Time-dependent control of gene regulation by drug exposure via epigenetic mechanisms. Chromatin mechanisms not only regulate the acute transcriptional response to drug exposure but further mediate latent effects at many genes that alter their inducibility to future stimuli. Transcription initiates within core promoters at the transcriptional start sites (TSSs) at 5′ ends of genes, which recruit RNA polymerase II (Pol2) and determine the accurate initiation position and direction of transcription. Efficient transcription is supported by enhancer elements (located at some distance from their target genes) that contain transcription factor (TF; “salmon”) binding sites and recruit a combination of TFs with a variety of cofactors to exert their overall regulatory function to control transcription from the targeted core promoter. Neuronal activation upon the initial drug exposure triggers intracellular signaling cascades that activate TFs and many other nuclear targets, including chromatin-regulatory proteins that modify histones and other proteins to regulate DNA accessibility, as well as transcription initiation and elongation. Early evidence suggests that chronic drug exposure causes extremely stable changes at the chromatin level that underlie transcriptional priming (shown) and desensitization (not shown) linked to drug addiction. Such gene priming/desensitization may remain latent during periods of withdrawal, when certain TFs and cofactors are bound to accessible chromatin without changing the steady state mRNA levels. However, future context and/or drug re-exposure can up-regulate a primed gene much faster and to a greater extent, based on the epigenetic changes induced by previous chronic drug exposure at regulatory promoter and enhancer regions.

Figure 4.

Cell type–specific control of chromatin accessibility in NAc by acute and chronic cocaine exposure.
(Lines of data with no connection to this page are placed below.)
(** A scroll inside the axes multiplies the width and the height of the
    view by [1 / 1.1] (wheel up: zoom in) or by [1.1] (otherwise), and
    keeps the plane point under the pointer at the same relative position
    in the view, both read in exact arithmetic; the model is not touched.
    Outside the axes nothing happens.  A view of zero width makes
    [set_xlim] raise [ValueError] with nothing changed; a view of zero
    height alone makes [set_ylim] raise it after the x limits have been
    zoomed. *)
Theorem scroll_zooms_about_pointer (event : MouseEvent) (up : bool) (st : App) :
  let x0 := fst (xlim st) in
  let x1 := snd (xlim st) in
  let y0 := fst (ylim st) in
  let y1 := snd (ylim st) in
  let f := if up then 1 / 1.1 else 1.1 in
  (inaxes event = false -> on_scroll event up st = Ok st)
  /\ (inaxes event = true -> x1 - x0 == 0 ->
      on_scroll event up st = Raised ValueError st)
  /\ (inaxes event = true -> ~ x1 - x0 == 0 -> y1 - y0 == 0 ->
      exists st',
        on_scroll event up st = Raised ValueError st'
        /\ snd (xlim st') - fst (xlim st') == (x1 - x0) * f
        /\ ylim st' = ylim st)
  /\ (inaxes event = true -> ~ x1 - x0 == 0 -> ~ y1 - y0 == 0 ->
      exists st',
        on_scroll event up st = Ok st'
        /\ snd (xlim st') - fst (xlim st') == (x1 - x0) * f
        /\ snd (ylim st') - fst (ylim st') == (y1 - y0) * f
        /\ (xdata event - fst (xlim st')) / (snd (xlim st') - fst (xlim st'))
           == (xdata event - x0) / (x1 - x0)
        /\ (ydata event - fst (ylim st')) / (snd (ylim st') - fst (ylim st'))
           == (ydata event - y0) / (y1 - y0)
        /\ heap st' = heap st /\ house st' = house st
        /\ furnishings st' = furnishings st
        /\ history st' = history st /\ redo_stack st' = redo_stack st
        /\ selected_item st' = selected_item st).
Proof.
  intros x0 x1 y0 y1 f.
  assert (Hf : ~ f == 0) by (subst f; destruct up; vm_compute; discriminate).
  assert (Hno : forall q, ~ q == 0 -> Qeq_bool q 0 = false).
  { intros q Hq. destruct (Qeq_bool q 0) eqn:E; [|reflexivity].
    apply Qeq_bool_iff in E. contradiction. }
  split; [|split; [|split]].
  - intros Hin. unfold on_scroll. now rewrite Hin.
  - intros Hin Hz. unfold on_scroll. rewrite Hin. cbn [negb]. cbv zeta.
    fold x0 x1. apply Qeq_bool_iff in Hz. now rewrite Hz.
  - intros Hin Hx Hz. unfold on_scroll. rewrite Hin. cbn [negb]. cbv zeta.
    fold x0 x1 y0 y1. rewrite (Hno _ Hx).
    apply Qeq_bool_iff in Hz. rewrite Hz.
    eexists. split; [reflexivity|].
    rewrite xlim_set_xlim, ylim_set_xlim. cbn [fst snd]. fold f.
    split; [now apply zoom_width|reflexivity].
  - intros Hin Hx Hy. unfold on_scroll. rewrite Hin. cbn [negb]. cbv zeta.
    fold x0 x1 y0 y1. rewrite (Hno _ Hx), (Hno _ Hy).
    eexists. split; [reflexivity|].
    rewrite xlim_set_ylim, xlim_set_xlim, ylim_set_ylim.
    cbn [fst snd]. fold f.
    split; [now apply zoom_width|]. split; [now apply zoom_width|].
    split; [now apply zoom_relative_position|].
    split; [now apply zoom_relative_position|].
    proj. repeat split.
Qed.

Lemma scroll_zooms_about_pointer_witness :
  (exists st',
      on_scroll (pointer 10 10) true init = Ok st'
      /\ snd (xlim st') - fst (xlim st') == (50 - 0) * (1 / 1.1))
  /\ on_scroll (pointer 10 10) true (set_xlim (3, 3) init)
     = Raised ValueError (set_xlim (3, 3) init).
Proof.
  split.
  - destruct (scroll_zooms_about_pointer (pointer 10 10) true init)
      as (_ & _ & _ & Hzoom).
    destruct Hzoom as (st' & Hs & Hw & _);
      [vm_compute; reflexivity|vm_compute; discriminate..|].
    exists st'. split; [exact Hs|exact Hw].
  - destruct (scroll_zooms_about_pointer (pointer 10 10) true
                (set_xlim (3, 3) init)) as (_ & Hzero & _).
    apply Hzero; vm_compute; reflexivity.
Defined.

(** ** The view limits *)

Lemma py_min_list_lower (l : list Q) (d : Q) :
  py_min_list d l <= d /\ forall v, In v l -> py_min_list d l <= v.
Proof.
  unfold py_min_list. revert d.
  induction l as [|a l IH]; intros d; simpl.
  - split; [lra|]. intros v [].
  - destruct (IH (py_min d a)) as [H1 H2].
    pose proof (py_min_lower_l d a). pose proof (py_min_lower_r d a).
    split; [lra|]. intros v [<-|Hv]; [lra|]. now apply H2.
Qed.

Lemma py_max_list_upper (l : list Q) (d : Q) :
  d <= py_max_list d l /\ forall v, In v l -> v <= py_max_list d l.
Proof.
  unfold py_max_list. revert d.
  induction l as [|a l IH]; intros d; simpl.
  - split; [lra|]. intros v [].
  - destruct (IH (py_max d a)) as [H1 H2].
    pose proof (py_max_lower d a). pose proof (py_max_upper d a).
    split; [lra|]. intros v [<-|Hv]; [lra|]. now apply H2.
Qed.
ATAC-seq was performed on D1 and D2 MSNs isolated from NAc using FACS in two transgenic mouse lines that express EGFP-RPL10a in either subtype (Drd1a/Drd2a::EGFP-L10a). Each horizontal row reflects a single gene locus centered around its TSS and 1 kb up- and downstream. This ongoing study investigates immediate and long-term changes in chromatin architecture, following acute cocaine (Sal-Coc, 1 h after 20 mg/kg cocaine by intraperitoneal injection) and prolonged withdrawal after chronic cocaine exposure (Coc-Sal, 30 d following 10 d of cocaine injections) as well as after drug challenge in withdrawal animals (Coc-Coc, 1 h after cocaine challenge). Drug-induced changes in chromatin accessibility discriminate D1 from D2 MSNs, and D1-specific chromatin “opening” following chronic cocaine exposure is sustained even during prolonged periods of withdrawal.